ACTIVITY |
Quote exactly and only this range of lines in the data below: the line that holds "Proof. apply Qpower_0_lt. reflexivity. Qed." to the line that holds "Proof. intros H. apply Qpower_le_compat_l;", both included.

Segment Open

(** * Debouncer: the GPIO pin debouncer of Disc_Step_Sequencer/debouncer.py

    A shallow embedding of the [Debouncer] class and proofs about its
    [update] state machine.

    Modelling choices.
    - [self.state] is a Python integer used as a bit set; it is a [Z] here and
      the four private helpers are the bitwise operations of the source.
    - [time.monotonic()] and the sampled callable [self.f] are the two things
      the class reads from its surroundings.  Each is an oracle: the k-th call
      returns the k-th element of a sequence, and a [World] counts how many
      calls were made so far.  [__init__] and [update] are computations in
      the state monad over [World], in the order of the source.
    - Clock readings, [previous_time] and the interval are Python floats.  A
      [Format] gives the floats, the rational each one stands for and the
      rounding to the nearest float; the difference of two floats is the
      exact difference of their values, rounded, and a comparison compares
      the values.  The development holds for every format whose rounding
      is monotone and leaves the floats themselves alone.  [binary64] is
      the format of Python's floats, IEEE 754 double precision with
      rounding to nearest, ties to even, and with subnormal numbers;
      infinities, NaN and overflow are left out.
    - [self.f] returns a [bool] (the class compares its result with a
      [bool]) and does not raise. *)

From Stdlib Require Import ZArith QArith Qround Qpower Bool Lia Lqa.

Local Open Scope Z_scope.

(** ** Floating-point numbers *)

Record Format : Type := mkFormat {
  float : Type;
  toQ : float -> Q;          (* the number a float stands for *)
  nearest : Q -> float;      (* rounding *)
  fzero : float;             (* the float 0.0, also what the integer 0 becomes *)
  nearest_monotone :
    forall x y : Q, (x <= y)%Q -> (toQ (nearest x) <= toQ (nearest y))%Q;
  nearest_exact :
    forall a : float, (toQ (nearest (toQ a)) == toQ a)%Q;
  fzero_exact : (toQ fzero == 0)%Q
}.

Arguments toQ {_} _.
Arguments nearest {_} _.
Arguments fzero {_}.

(** [a - b] on floats. *)
Definition fsub {fmt : Format} (a b : float fmt) : float fmt :=
  nearest (toQ a - toQ b).

(** [a >= b] on floats. *)
Definition fge {fmt : Format} (a b : float fmt) : bool :=
  Qle_bool (toQ b) (toQ a).

(** ** Double precision

    Rounding of a rational to the nearest IEEE 754 double, as a rational. *)

Module Binary64.

(** [2 ^ e] for an integer exponent of either sign. *)
Definition pow2 (e : Z) : Q := (2 ^ e)%Q.

(** The integer nearest to [x], the even one of two that are equally near. *)
Definition rne (x : Q) : Z :=
  let fl := Qfloor x in
  match (x - inject_Z fl ?= 1 # 2)%Q with
  | Lt => fl
  | Gt => fl + 1
  | Eq => if Z.even fl then fl else fl + 1
  end.

(** For [0 < x], the exponent [e] with [2 ^ e <= x < 2 ^ (e + 1)]. *)
Definition ilog2 (x : Q) : Z :=
  let e0 := Z.log2 (Qnum x) - Z.log2 (Zpos (Qden x)) in
  if Qle_bool (pow2 e0) x then e0 else e0 - 1.

(** Rounding on the grid of the multiples of [pow2 s]. *)
Definition on_grid (s : Z) (x : Q) : Q :=
  (inject_Z (rne (x * pow2 (- s))) * pow2 s)%Q.

(** The exponent of the spacing of the doubles around [x]: 53 significant
    bits, and no spacing finer than [2 ^ -1074]. *)
Definition ulp_exp (x : Q) : Z := Z.max (ilog2 x - 52) (-1074).

(** The double nearest to a positive [x]. *)
Definition round_pos (x : Q) : Q := on_grid (ulp_exp x) x.

(** The double nearest to [x]. *)
Definition round64 (x : Q) : Q :=
  match (x ?= 0)%Q with
  | Gt => round_pos x
  | Lt => (- round_pos (- x))%Q
  | Eq => 0%Q
  end.

Lemma pow2_pos (e : Z) : (0 < pow2 e)%Q.
Proof. apply Qpower_0_lt. reflexivity. Qed.

Lemma pow2_add (a b : Z) : (pow2 (a + b) == pow2 a * pow2 b)%Q.
Proof. apply Qpower_plus. discriminate. Qed.

Lemma pow2_le (a b : Z) : a <= b -> (pow2 a <= pow2 b)%Q.
Proof. intros H. apply Qpower_le_compat_l; [assumption | discriminate]. Qed.

Lemma pow2_lt (a b : Z) : a < b -> (pow2 a < pow2 b)%Q.
Proof. intros H. apply Qpower_lt_compat_l; [assumption | reflexivity]. Qed.

Lemma pow2_Z (e : Z) : 0 <= e -> (pow2 e == inject_Z (2 ^ e))%Q.
Proof. intros H. unfold pow2. now rewrite Zpower_Qpower. Qed.

Lemma pow2_cancel (e : Z) : (pow2 (- e) * pow2 e == 1)%Q.
Proof. rewrite <- pow2_add. now replace (- e + e) with 0 by lia. Qed.

Lemma rne_bounds (x : Q) : Qfloor x <= rne x <= Qfloor x + 1.
Proof.
  unfold rne; cbv zeta.
  destruct (_ ?= _)%Q; [destruct (Z.even _)| |]; lia.
Qed.

Lemma rne_Z (z : Z) : rne (inject_Z z) = z.
Proof.
  unfold rne; cbv zeta. rewrite Qfloor_Z.
  assert (E : (inject_Z z - inject_Z z ?= 1 # 2)%Q = Lt).
  { apply Qlt_alt. unfold Qminus. now rewrite Qplus_opp_r. }
  now rewrite E.
Qed.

Segment Closed

SOLUTION FOR THIS TASK |
Proof. apply Qpower_0_lt. reflexivity. Qed.

Lemma pow2_add (a b : Z) : (pow2 (a + b) == pow2 a * pow2 b)%Q.
Proof. apply Qpower_plus. discriminate. Qed.

Lemma pow2_le (a b : Z) : a <= b -> (pow2 a <= pow2 b)%Q.
Proof. intros H. apply Qpower_le_compat_l; [assumption | discriminate]. Qed.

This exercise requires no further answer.